Stored items
(** * qiskit-metal: the eigenmode simulation wrapper and the tree-view base

    A shallow embedding of

    - [qiskit_metal/analyses/quantization/sim_eigenmode.py] (class
      [EigenmodeSim]) and
    - [qiskit_metal/_gui/tree_view_base.py] (class [QTreeView_Base]).

    [EigenmodeSim] is orchestration code: it formats arguments, calls an
    external renderer object, and stores what comes back.  Its methods are
    embedded in a state-and-exception monad whose runs also record every
    call that leaves the class (to the renderer, to third-party libraries,
    to members inherited from the base class).  The renderer, the libraries
    and the base class are not part of the two files; they are parameters of
    the development and every theorem holds for all their behaviours. *)

From Stdlib Require Import ZArith PrimFloat.
From stdpp Require Import base strings list gmap.

Set Warnings "-register-all,-inexact-float".
Local Open Scope string_scope.
Local Open Scope Z_scope.
Local Open Scope list_scope.

(** ** Python values *)

(** The built-in data this code handles, plus opaque handles for objects of
    third-party libraries (pandas [DataFrame], matplotlib [Figure], [Axes],
    ...), whose behaviour is decided by their library.  Dictionaries keep
    insertion order; all dictionaries in this code have string keys. *)
Inductive value : Type :=
| VNone
| VBool (b : bool)
| VInt (z : Z)
| VFloat (f : float)
| VStr (s : string)
| VTuple (items : list value)
| VList (items : list value)
| VDict (entries : list (string * value))
| VObj (handle : nat).

(** [v is None] *)
Definition is_none (v : value) : bool :=
  match v with VNone => true | _ => false end.

(** [d[k]] on the entries of a dictionary. *)
Fixpoint dict_get (k : string) (entries : list (string * value)) : option value :=
  match entries with
  | [] => None
  | (k', v) :: rest => if String.eqb k k' then Some v else dict_get k rest
  end.

(** [v[k]] for a string key; [None] stands for [KeyError] or [TypeError]. *)
Definition subscript (v : value) (k : string) : option value :=
  match v with
  | VDict entries => dict_get k entries
  | _ => None
  end.

(** [list(v.keys())] *)
Definition keys (v : value) : list string :=
  match v with
  | VDict entries => entries.*1
  | _ => []
  end.

(** Keyword arguments of a call ([**kwargs]): a finite map from parameter
    names to values. *)
Abbreviation kwargs := (gmap string value).

(** ** Exceptions and results *)

Inductive exn : Type := Exn (cls : string) (detail : string).

Definition TypeError := Exn "TypeError".
Definition ValueError := Exn "ValueError".
Definition AttributeError := Exn "AttributeError".
Definition IndexError := Exn "IndexError".
Definition KeyError := Exn "KeyError".

Inductive result (A : Type) : Type :=
| Ok (a : A)
| Raised (e : exn).
Arguments Ok {A} a.
Arguments Raised {A} e.

Definition result_map {A B} (f : A -> B) (r : result A) : result B :=
  match r with Ok a => Ok (f a) | Raised e => Raised e end.

(** ** What a run records *)

(** Who is called: the renderer object ([self.renderer]) or a third-party
    library (matplotlib, pandas, pyEPR's report functions). *)
Inductive callee : Type := Renderer | Library.

Inductive event : Type :=
| Called (c : callee) (meth : string) (args : list value) (kw : kwargs)
    (response : result value)
| Inherited (member : string) (response : result value).

(** The exception an event ended with, if any. *)
Definition failure (ev : event) : option exn :=
  match ev with
  | Called _ _ _ _ (Raised e) | Inherited _ (Raised e) => Some e
  | _ => None
  end.

(** The renderer method an event calls, if it is a renderer call. *)
Definition renderer_method (ev : event) : option string :=
  match ev with
  | Called Renderer m _ _ _ => Some m
  | _ => None
  end.

Module EigenmodeSim.

(** The class attribute [default_setup], as the class statement builds it. *)
Definition default_setup : value :=
  VDict [("sim", VDict [("name", VStr "Setup");
                        ("min_freq_ghz", VInt 1);
                        ("n_modes", VInt 1);
                        ("max_delta_f", VFloat 0.5);
                        ("max_passes", VInt 10);
                        ("min_passes", VInt 1);
                        ("min_converged", VInt 1);
                        ("pct_refinement", VInt 30);
                        ("basis_order", VInt 1);
                        ("vars", VDict [("Lj", VStr "10 nH");
                                        ("Cj", VStr "0 fF")])])].

(** The defaults the documentation of the class gives for
    [default_setup['sim']], entry by entry. *)
Definition sim_defaults (setup : value) : Prop :=
  ∃ sim vars,
    subscript setup "sim" = Some sim ∧
    keys sim = ["name"; "min_freq_ghz"; "n_modes"; "max_delta_f";
                "max_passes"; "min_passes"; "min_converged";
                "pct_refinement"; "basis_order"; "vars"] ∧
    subscript sim "name" = Some (VStr "Setup") ∧
    subscript sim "min_freq_ghz" = Some (VInt 1) ∧
    subscript sim "n_modes" = Some (VInt 1) ∧
    subscript sim "max_delta_f" = Some (VFloat 0.5) ∧
    subscript sim "max_passes" = Some (VInt 10) ∧
    subscript sim "min_passes" = Some (VInt 1) ∧
    subscript sim "min_converged" = Some (VInt 1) ∧
    subscript sim "pct_refinement" = Some (VInt 30) ∧
    subscript sim "basis_order" = Some (VInt 1) ∧
    subscript sim "vars" = Some vars ∧
    keys vars = ["Lj"; "Cj"] ∧
    subscript vars "Lj" = Some (VStr "10 nH") ∧
    subscript vars "Cj" = Some (VStr "0 fF").

Section WithOutside.

(** The state of everything outside the two files: the renderer process,
    the libraries, the design, the base-class part of the instance. *)
Variable X : Type.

* **REQUIRED ACTION**
Until the last line is reached, keep transcribing the data exactly.

* **RESPONSE TO THE EXERCISE**
(** * qiskit-metal: the eigenmode simulation wrapper and the tree-view base

    A shallow embedding of

    - [qiskit_metal/analyses/quantization/sim_eigenmode.py] (class
      [EigenmodeSim]) and
    - [qiskit_metal/_gui/tree_view_base.py] (class [QTreeView_Base]).

    [EigenmodeSim] is orchestration code: it formats arguments, calls an
    external renderer object, and stores what comes back.  Its methods are
    embedded in a state-and-exception monad whose runs also record every
    call that leaves the class (to the renderer, to third-party libraries,
    to members inherited from the base class).  The renderer, the libraries
    and the base class are not part of the two files; they are parameters of
    the development and every theorem holds for all their behaviours. *)

From Stdlib Require Import ZArith PrimFloat.
From stdpp Require Import base strings list gmap.

Set Warnings "-register-all,-inexact-float".
Local Open Scope string_scope.
Local Open Scope Z_scope.
Local Open Scope list_scope.

(** ** Python values *)

(** The built-in data this code handles, plus opaque handles for objects of
    third-party libraries (pandas [DataFrame], matplotlib [Figure], [Axes],
    ...), whose behaviour is decided by their library.  Dictionaries keep
    insertion order; all dictionaries in this code have string keys. *)
Inductive value : Type :=
| VNone
| VBool (b : bool)
| VInt (z : Z)
| VFloat (f : float)
| VStr (s : string)
| VTuple (items : list value)
| VList (items : list value)
| VDict (entries : list (string * value))
| VObj (handle : nat).

(** [v is None] *)
Definition is_none (v : value) : bool :=
  match v with VNone => true | _ => false end.

(** [d[k]] on the entries of a dictionary. *)
Fixpoint dict_get (k : string) (entries : list (string * value)) : option value :=
  match entries with
  | [] => None
  | (k', v) :: rest => if String.eqb k k' then Some v else dict_get k rest
  end.

(** [v[k]] for a string key; [None] stands for [KeyError] or [TypeError]. *)
Definition subscript (v : value) (k : string) : option value :=
  match v with
  | VDict entries => dict_get k entries
  | _ => None
  end.

(** [list(v.keys())] *)
Definition keys (v : value) : list string :=
  match v with
  | VDict entries => entries.*1
  | _ => []
  end.

(** Keyword arguments of a call ([**kwargs]): a finite map from parameter
    names to values. *)
Abbreviation kwargs := (gmap string value).

(** ** Exceptions and results *)

Inductive exn : Type := Exn (cls : string) (detail : string).

Definition TypeError := Exn "TypeError".
Definition ValueError := Exn "ValueError".
Definition AttributeError := Exn "AttributeError".
Definition IndexError := Exn "IndexError".
Definition KeyError := Exn "KeyError".

Inductive result (A : Type) : Type :=
| Ok (a : A)
| Raised (e : exn).
Arguments Ok {A} a.
Arguments Raised {A} e.

Definition result_map {A B} (f : A -> B) (r : result A) : result B :=
  match r with Ok a => Ok (f a) | Raised e => Raised e end.

(** ** What a run records *)

(** Who is called: the renderer object ([self.renderer]) or a third-party
    library (matplotlib, pandas, pyEPR's report functions). *)
Inductive callee : Type := Renderer | Library.

Inductive event : Type :=
| Called (c : callee) (meth : string) (args : list value) (kw : kwargs)
    (response : result value)
| Inherited (member : string) (response : result value).

(** The exception an event ended with, if any. *)
Definition failure (ev : event) : option exn :=
  match ev with
  | Called _ _ _ _ (Raised e) | Inherited _ (Raised e) => Some e
  | _ => None
  end.

(** The renderer method an event calls, if it is a renderer call. *)
Definition renderer_method (ev : event) : option string :=
  match ev with
  | Called Renderer m _ _ _ => Some m
  | _ => None
  end.

Module EigenmodeSim.

(** The class attribute [default_setup], as the class statement builds it. *)
Definition default_setup : value :=
  VDict [("sim", VDict [("name", VStr "Setup");
                        ("min_freq_ghz", VInt 1);
                        ("n_modes", VInt 1);
                        ("max_delta_f", VFloat 0.5);
                        ("max_passes", VInt 10);
                        ("min_passes", VInt 1);
                        ("min_converged", VInt 1);
                        ("pct_refinement", VInt 30);
                        ("basis_order", VInt 1);
                        ("vars", VDict [("Lj", VStr "10 nH");
                                        ("Cj", VStr "0 fF")])])].

(** The defaults the documentation of the class gives for
    [default_setup['sim']], entry by entry. *)
Definition sim_defaults (setup : value) : Prop :=
  ∃ sim vars,
    subscript setup "sim" = Some sim ∧
    keys sim = ["name"; "min_freq_ghz"; "n_modes"; "max_delta_f";
                "max_passes"; "min_passes"; "min_converged";
                "pct_refinement"; "basis_order"; "vars"] ∧
    subscript sim "name" = Some (VStr "Setup") ∧
    subscript sim "min_freq_ghz" = Some (VInt 1) ∧
    subscript sim "n_modes" = Some (VInt 1) ∧
    subscript sim "max_delta_f" = Some (VFloat 0.5) ∧
    subscript sim "max_passes" = Some (VInt 10) ∧
    subscript sim "min_passes" = Some (VInt 1) ∧
    subscript sim "min_converged" = Some (VInt 1) ∧
    subscript sim "pct_refinement" = Some (VInt 30) ∧
    subscript sim "basis_order" = Some (VInt 1) ∧
    subscript sim "vars" = Some vars ∧
    keys vars = ["Lj"; "Cj"] ∧
    subscript vars "Lj" = Some (VStr "10 nH") ∧
    subscript vars "Cj" = Some (VStr "0 fF").

Section WithOutside.

(** The state of everything outside the two files: the renderer process,
    the libraries, the design, the base-class part of the instance. *)
Variable X : Type.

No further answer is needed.